Un bomber di differenza. Il Pipita è da scudetto, Kalinic da bassa quota

Sfida impari: per lo juventino due occasioni e due gol, per il croato 4 palle e una traversa

Un bomber di differenza. Il Pipita è da scudetto, Kalinic da bassa quota

D’accordo, Calhanoglu è una pedina persa. Va bene, Biglia dopo il derby mette in fila il secondo flop consecutivo e la curva amica comincia a rumoreggiare durante e dopo. Per una sera Suso risulta imbottigliato dalla gabbia bianconera predisposta da quel volpone di Allegri ma a marcare la differenza di ieri sera tra Milan e Juventus è la distanza chilometrica che intercorre tra Higuain e Kalinic, i due centravanti. Uno fu pagato 90 milioni che non sono poi noccioline, solo il Napoli non sembra patirne il distacco avendo scoperto Mertens, l’altro appena 20 e purtroppo per Montella, che ne fu il suggeritore in estate, il rendimento dei due nella sfida è il plastico che divide i due mondi, da una parte l’armata- Juve dall’altra il piccolo Milan. Higuain ha due palloni due a disposizione tra un tempo e l’altro e li trasforma in oro zecchino: il primo non è proprio comodo perché lo arpiona sul limite dell’area per infilarlo nell’angolo lontano di Donnarumma, il secondo è la più classica delle condizioni perché la finta di Dybala lo libera sul destro e il suo tiro è chirurgico, ancora una volta infilato nella buca lontana del Milan. 0 a 2 e milanisti a casa a riflettere sull’ennesima sconfitta, sul ritardo in classifica che adesso diventa un deserto da riattraversare.

Da qualche tempo, forse perché escluso dalla sua nazionale, forse perché in ritardo dietro il Napoli, Gonzalo oltre che un cecchino perfido e spietato, è anche un contestatore plateale di arbitro e soci. Se la prende con Valeri per niente, chiede a più riprese il cartellino per i milanisti senza che nessuno lo richiami. Kalinic ha ricevuto più inviti dal destino: uno, due, tre, quattro di fila per stregare Chiellini e presentarsi per una volta all’appuntamento con la gloria. Li ha sprecati tutti in una disarmante sequenza che ha lasciato basiti anche i suoi più sinceri estimatori dei bei tempi spensierati di Firenze. È vero, sulla più appetitosa delle occasioni, Buffon ha messo una manina santa per deviarla sulla traversa ma è magra consolazione per il croato e per la sua compagnia che resta sempre a secco di gol come gli succede da troppo tempo, derby a parte è dal 20 settembre 2 a 0 sulla Spal.

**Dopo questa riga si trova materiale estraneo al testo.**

(** * Resim UDP frame codec and receiver statistics

    A shallow embedding of the frame encoders of [lane_change_test.py] and
    [udp_specific_test.py], of the decoder [parse_resim_data] and of the
    receive loop [udp_listener] of [udp_receiver.py], with the properties
    of the frame layout, the branch order of the decoder and the traffic
    statistics.

    Python [bytes] are lists of [byte]; a Python [str] is the list of its
    code points; Python integers are [Z]; the [stats] dictionary of
    counters is a [gmap]. *)

From Stdlib Require Import ZArith NArith List Lia Bool.
From Stdlib Require Import Strings.Byte Strings.Ascii Strings.String.
From Stdlib Require Import DecimalString.
From stdpp Require Import gmap list.

Local Open Scope Z_scope.

(** ** Bytes and strings *)

Abbreviation bytes := (list byte).

(** A Python [str]: its code points. *)
Abbreviation pystr := (list N).

(** A [bytes] literal [b'...'] with ASCII content. *)
Definition blit (s : string) : bytes := list_byte_of_string s.

(** A [str] literal with ASCII content. *)
Definition py (s : string) : pystr := map Byte.to_N (list_byte_of_string s).

(** [data[i:j]] for constant [0 <= i <= j]: out-of-range bounds are
    clamped, never an error. *)
Definition slice {A} (i j : nat) (l : list A) : list A := take (j - i) (drop i l).

(** [data.startswith(p)]. *)
Fixpoint startswith (data p : bytes) {struct p} : bool :=
  match p, data with
  | [], _ => true
  | _ :: _, [] => false
  | c :: p', d :: data' => Byte.eqb d c && startswith data' p'
  end.

(** [bs.decode('ascii', errors='replace')]: a byte above 0x7f becomes
    U+FFFD, every other byte is its own code point.  The call cannot raise,
    so the handlers around it in the source never run. *)
Definition decode_ascii_replace (bs : bytes) : pystr :=
  map (fun c => if (Byte.to_N c <? 128)%N then Byte.to_N c else 65533%N) bs.

(** The str produced by [bs.decode('utf-8', errors='replace')].  The
    decoder is total; the text is kept as the bytes it is decoded from. *)
Inductive text := Utf8Replace (raw : bytes).

Definition hexdigit (d : N) : N := (if d <? 10 then 48 + d else 87 + d)%N.

(** [binascii.hexlify(data).decode()]: two lower-case digits per byte. *)
Definition hexlify (data : bytes) : pystr :=
  flat_map (fun c => [hexdigit (Byte.to_N c / 16); hexdigit (Byte.to_N c mod 16)]) data.

(** A literal all of whose bytes are ASCII. *)
Definition is_ascii (lit : bytes) : bool :=
  forallb (fun c => (Byte.to_N c <? 128)%N) lit.

(** Two literals that differ at a position both have: no byte string
    starts with both. *)
Fixpoint conflict (p q : bytes) : bool :=
  match p, q with
  | c :: p', d :: q' => if Byte.eqb c d then conflict p' q' else true
  | _, _ => false
  end.

(** ** Exceptions *)

(** The exceptions of the modelled code: [struct.error]; the
    [OverflowError] of packing a float that does not fit a float32 or of
    a port outside 0..65535; the [ValueError] of [time.sleep] for a
    negative or NaN length; the [OSError] of a socket call. *)
Inductive exc := StructError | OverflowError | ValueError | OSError.

Inductive outcome (A : Type) :=
| Returned (a : A)
| Raised (e : exc).
Arguments Returned {A} a.
Arguments Raised {A} e.

Definition obind {A B} (m : outcome A) (k : A -> outcome B) : outcome B :=
  match m with
  | Returned a => k a
  | Raised e => Raised e
  end.
(** * Asynchronous successive halving (ASHA) searcher

    A shallow embedding of [master/pkg/searcher/asha.go] and the properties
    of its rung bookkeeping and of the operation stream it emits.

    Modelling conventions.
    - Go [int] values that the code only moves by one (counters) are [Z]
      with the 64-bit wrap-around written out ([int_wrap]); lengths of
      slices and indices into them are [nat].
    - The source is embedded twice.  In the first embedding Go [float64]
      values (metrics, the divisor) are exact rationals [Q]: the order,
      negation, division and truncation of the finite floats, without
      rounding, infinities or NaN.  It carries the properties of the
      bookkeeping, which do not depend on how a quotient is rounded; where
      a statement does depend on it, it is made for the configurations on
      which float64 arithmetic is exact ([exactArithmetic]).  The second
      embedding, module [F64], is the same code on IEEE 754 binary64
      numbers: it carries what the code does with rounded quotients,
      infinities and NaN.
    - [[]*rung] is a list updated by index; a Go index out of range, and a
      [make] with a negative capacity, are runtime panics: the function
      returns [None].
    - The two Go maps are [gmap]s; reading an absent key gives the zero
      value, as in Go. *)

From Stdlib Require Import ZArith QArith Qround Qpower Qfield Lia List Bool SpecFloat.
From stdpp Require Import base option list gmap strings fin_maps.

Local Open Scope Z_scope.

(** ** Numbers *)

Module GoNum.

(** Go's [int] on the 64-bit targets the master is built for. *)
Definition int_wrap (z : Z) : Z := (z + 2 ^ 63) mod 2 ^ 64 - 2 ^ 63.

Definition int_incr (z : Z) : Z := int_wrap (z + 1).
Definition int_decr (z : Z) : Z := int_wrap (z - 1).

(** [float64(n)] for an [int] n. *)
Definition float64_of_int (n : Z) : Q := inject_Z n.

(** [int(x)] for a [float64] x: truncation toward zero. *)
Definition int_of_float64 (x : Q) : Z := Z.quot (Qnum x) (Z.pos (Qden x)).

Così tutto il Milan è stato respinto ancora verso gli ultimi vagoni del treno dopo il mercoledì incoraggiante vissuto alla stazione di Verona. «Vincerete, vincerete il tricolor» lo scherno dei tifosi di Madama che naturalmente godono nel vedere quei 230 milioni di mercato finiti nel cestino e Bonucci, in tribuna, a ingoiare altre delusioni.

Montella le ha provate tutte, anche la ricucitura tra il vecchio e il nuovo Milan con quella fascia di capitano affidata prima ad Abate e poi passata a Zapata: la frattura è ricomposta ma non è certo con una mossa del genere che si possono colmare le lacune che restano persino più vistose di un anno fa quando Locatelli fece esplodere Galliani in tribuna. D’accordo Dybala, nella serata, ha il piede freddo e regala palloni alla curva ma se non gli riesce di firmare gol può almeno fare le fortune di Higuain perché sul primo e secondo sigillo di Gonzalo è sua la giocata vincente, il tocco felpato o la finta che manda in bambola mezza difesa rossonera.

È vero, Pjanic nemmeno su punizione riesce a far venire i brividi a Donnarumma, Mandzukic resta impigliato tra Abate e Zapata ma se Higuain si siede sul trono della sfida, allora anche gli altri possono starsene a guardare e accompagnare le sue prodezze balistiche senza rischiare granché. Nel Milan riappare Andrè Silva quando è già tutto compromesso e scolpito sulla pietra. Higuain c’è e lotta insieme alla Juve, Kalinic no e affonda insieme con il Milan che riparte da zero.